Textual-to-Visual Iterative Self-Verification for Slide Generation
This addresses the time-consuming task of slide generation for users needing automated tools, though it appears incremental by building on existing LLM-based agents with refinement mechanisms.
The paper tackled automating presentation slide generation by decomposing it into content and layout components, introducing a textual-to-visual self-verification process, and achieved significant improvements over baselines in alignment, logical flow, visual appeal, and readability.
Generating presentation slides is a time-consuming task that urgently requires automation.
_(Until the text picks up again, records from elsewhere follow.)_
Lemma attempt_spec fuel again h :
  reentrant true again →
  W (create_attempt i cfg env (λ outcome secret,
       match outcome with
       | Created => _ ← kube_call (Sleep POLL_INTERVAL); again
       | AlreadyExists => adopt_winner i fuel secret
       end)) h success.
Proof.
  intros Ha. unfold create_attempt. calls. split; [done|]. intros n _. split; [done|]. intros [[]|e] _; calls; [|done].
  split; [exists h, n; simpl; by rewrite <-!app_assoc|]. intros [[|]|e] _; [by eapply sleep_spec| |done].
  eapply adopt_spec; [|rewrite !elem_of_app; left; right; left|done]. eexists. rewrite !elem_of_app. right. left.
Qed.

Lemma loop_spec fuel created : reentrant created (deploy_loop i cfg env fuel created).
Proof.
  revert created. induction fuel as [|fuel IH]; intros created h Hc; cbn [deploy_loop]; calls; [done|]. split; [done|]. intros t _.
  destruct (DEADLINE <=? t)%Z; [by apply latest_error|]. apply whatever_bind, whatever_bind.
  eapply whatever_mono; [apply observe_spec|]. intros h' r _ [(es & -> & Hes) Hok]. calls.
  destruct r as [o|e]; calls; [|done]. specialize (Hok o eq_refl). set (h1 := (h ++ [EvElapsed t]) ++ es) in *.
  assert (created = false → no_pod_created h1) as Hc1.
  { intros E. apply reads_created; [done|]. apply reads_created; [by repeat constructor|]. by apply Hc. }
  clearbody h1. unfold classify. destruct o as [v|]; [|by apply attempt_spec].
  destruct (vp_deletion_marked v) eqn:Hdel; [by eapply await_spec|].
  destruct (vp_startup v) eqn:Hs; [by apply started_success; [left|..]|..|done];
    try case_decide; first [by eapply sleep_spec | eapply replace_spec; [done..|rewrite Hs; tauto]].
Qed.

Lemma deploy_spec fuel : W (deploy i cfg env fuel) [] success.
Proof.
  unfold deploy. calls. split; [done|]. intros [[]|e] _; calls; [|done]. apply whatever_bind.
  eapply whatever_mono; [apply preflight_spec|].
  - apply (reads_created []); [by repeat constructor|]. by intros p ?%not_elem_of_nil.
  - intros h [] _ Hc. by apply loop_spec.
Qed.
Due to their limited flexibility and lack of automated refinement mechanisms, existing autonomous LLM-based agents face constraints in real-world applicability. We decompose the task of generating missing presentation slides into two key components: content generation and layout generation, aligning with the typical process of creating academic slides. First, we introduce a content generation approach that enhances coherence and relevance by incorporating context from surrounding slides and leveraging section retrieval strategies. For layout generation, we propose a textual-to-visual self-verification process using a LLM-based Reviewer + Refiner workflow, transforming complex textual layouts into intuitive visual formats. This modality transformation simplifies the task, enabling accurate and human-like review and refinement. Experiments show that our approach significantly outperforms baseline methods in terms of alignment, logical flow, visual appeal, and readability.